Saved entries
Lemma take_id_step : ∀ (x : EntityId) (s : Found), take_id x s = Next (s.1 ∪ {[x]}, s.2).
Proof. done. Qed.
Definition visible_id (id : EntityId) : gset EntityId := if hidden o id then ∅ else {[id]}.
Lemma take_visible_step x s : take_visible o x s = Next (s.1 ∪ visible_id x, s.2).
Proof.
  unfold take_visible, visible_id. destruct (hidden o x); [|done].
  rewrite (union_empty_r_L s.1). by destruct s.
Qed.
Definition chosen (test : string → bool) (e : EntityId * string) : gset EntityId :=
  if test e.2 then {[e.1]} else ∅.
Lemma take_if_step test e s : take_if test e s = Next (s.1 ∪ chosen test e, s.2).
Proof.
  unfold take_if, chosen. destruct (test e.2); [done|]. rewrite (union_empty_r_L s.1). by destruct s.
Qed.

(** What a loop adds, and that it finishes within [U]. *)
Definition loop_gives {A} (body : A → Found → Q (Flow Found)) (l : list A) (V : gset EntityId) : Prop :=
  ∀ s b, let r := (each body l s b).1.1 in
    r.1 ⊆ s.1 ∪ V ∧ (r.2 = true → s.2 = true ∧ r.1 = s.1 ∪ V).
Definition loop_finishes {A} (body : A → Found → Q (Flow Found)) (l : list A) (V U : gset EntityId) : Prop :=
  ∀ s b, calm b → s.2 = true → s.1 ∪ V ⊆ U →
    (each body l s b).1.1.2 = true ∧ calm (each body l s b).2.

Lemma body_loop {A} (body : A → Found → Q (Flow Found)) g l :
  body_gives body g → loop_gives body l (⋃ (g <$> l)).
Proof. intros G s b. destruct (each_gives body g l s b G) as (_ & E2 & E3). naive_solver. Qed.
Lemma body_loop_finishes {A} (body : A → Found → Q (Flow Found)) g l U :
  body_gives body g → body_finishes body g U → loop_finishes body l (⋃ (g <$> l)) U.
Proof. intros G F s b C Hs HU. destruct (each_finishes body g U l s b G F C Hs HU) as (_ & ? & ?). done. Qed.

(** A loop after what was found so far. *)
Lemma gives_each {A} (body : A → Found → Q (Flow Found)) l m U V :
  gives m U → loop_gives body l V →
  gives (s ← m; '(s, _) ← each body l s; mret s) (U ∪ V).
Proof.
  intros GM GB b. unfold mbind, Q_bind. destruct (GM b) as [M1 M2]. destruct (m b) as [s b1].
  cbn [fst snd] in *. destruct (GB s b1) as (E2 & E3).
  destruct (each body l s b1) as [[r t] b2]. cbn [fst snd mret Q_ret] in *. split.
  - etrans; [exact E2|]. by apply union_mono_r.
  - intros H. destruct (E3 H) as (H1 & ->). by rewrite M2.
Qed.
Lemma finishes_each {A} (body : A → Found → Q (Flow Found)) l m U V :
  gives m U → finishes m → loop_finishes body l V (U ∪ V) →
  finishes (s ← m; '(s, _) ← each body l s; mret s).
Proof.
  intros GM FM FB b C. unfold mbind, Q_bind. destruct (GM b) as [M1 _]. destruct (FM b C) as [M3 M4].
  destruct (m b) as [s b1]. cbn [fst snd] in *.
  destruct (FB s b1 M4 M3) as (E2 & E3); [by apply union_mono_r|].
  by destruct (each body l s b1) as [[r t] b2].
Qed.
(** The same when the deadline in the first loop ends the search. *)
Lemma gives_guarded {A B} (body : A → Found → Q (Flow Found)) g l (body' : B → Found → Q (Flow Found)) l' V :
  body_gives body g → loop_gives body' l' V →
  gives ('(s, through) ← each body l (∅, true);
         if negb through then mret s else '(s, _) ← each body' l' s; mret s) (⋃ (g <$> l) ∪ V).
Proof.
  intros G G' b. unfold mbind, Q_bind. destruct (each_gives body g l (∅, true) b G) as (_ & E2 & E3).
  destruct (each body l (∅, true) b) as [[s t] b1]. cbn [fst snd] in *.
  rewrite (union_empty_l_L (⋃ (g <$> l))) in E2, E3. destruct t; cbn [negb].
  - destruct (G' s b1) as (F2 & F3). destruct (each body' l' s b1) as [[r t'] b2].
    cbn [fst snd mret Q_ret] in *. split.
    + etrans; [exact F2|]. by apply union_mono_r.
    + intros H. destruct (F3 H) as (H1 & ->). by destruct (E3 H1) as (_ & _ & ->).
  - cbn [fst snd mret Q_ret]. split; [etrans; [exact E2|apply union_subseteq_l]|].
    intros H. by destruct (E3 H) as (_ & ? & _).
Qed.
Lemma finishes_guarded {A B} (body : A → Found → Q (Flow Found)) g l (body' : B → Found → Q (Flow Found)) l' V :
  body_gives body g → body_finishes body g (⋃ (g <$> l) ∪ V) → loop_finishes body' l' V (⋃ (g <$> l) ∪ V) →
  finishes ('(s, through) ← each body l (∅, true);
         if negb through then mret s else '(s, _) ← each body' l' s; mret s).
Proof.
  intros G F F' b C. unfold mbind, Q_bind.
  destruct (each_gives body g l (∅, true) b G) as (_ & E2 & _).
  destruct (each_finishes body g _ l (∅, true) b G F C eq_refl) as (E1 & E3 & E4).
  { cbn [fst]. rewrite (union_empty_l_L (⋃ (g <$> l))). apply union_subseteq_l. }
  destruct (each body l (∅, true) b) as [[s t] b1]. cbn [fst snd] in *. subst t. cbn [negb].
  rewrite (union_empty_l_L (⋃ (g <$> l))) in E2.
  destruct (F' s b1 E4 E3) as (H1 & H2); [by apply union_mono_r|].
  by destruct (each body' l' s b1) as [[r t'] b2].
Qed.
Lemma gives_start : gives (mret (∅, true)) ∅.
Proof. done. Qed.
Lemma finishes_start : finishes (mret (∅, true)).
Proof. done. Qed.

**How to complete this task**:
Please return exactly the lines from the opening line of the data above through the line with "(each body l s b).1.1.2", both included and nothing else.

**Task response**:
Lemma take_id_step : ∀ (x : EntityId) (s : Found), take_id x s = Next (s.1 ∪ {[x]}, s.2).
Proof. done. Qed.
Definition visible_id (id : EntityId) : gset EntityId := if hidden o id then ∅ else {[id]}.
Lemma take_visible_step x s : take_visible o x s = Next (s.1 ∪ visible_id x, s.2).
Proof.
  unfold take_visible, visible_id. destruct (hidden o x); [|done].
  rewrite (union_empty_r_L s.1). by destruct s.
Qed.
Definition chosen (test : string → bool) (e : EntityId * string) : gset EntityId :=
  if test e.2 then {[e.1]} else ∅.
Lemma take_if_step test e s : take_if test e s = Next (s.1 ∪ chosen test e, s.2).
Proof.
  unfold take_if, chosen. destruct (test e.2); [done|]. rewrite (union_empty_r_L s.1). by destruct s.
Qed.

(** What a loop adds, and that it finishes within [U]. *)
Definition loop_gives {A} (body : A → Found → Q (Flow Found)) (l : list A) (V : gset EntityId) : Prop :=
  ∀ s b, let r := (each body l s b).1.1 in
    r.1 ⊆ s.1 ∪ V ∧ (r.2 = true → s.2 = true ∧ r.1 = s.1 ∪ V).
Definition loop_finishes {A} (body : A → Found → Q (Flow Found)) (l : list A) (V U : gset EntityId) : Prop :=
  ∀ s b, calm b → s.2 = true → s.1 ∪ V ⊆ U →
    (each body l s b).1.1.2 = true ∧ calm (each body l s b).2.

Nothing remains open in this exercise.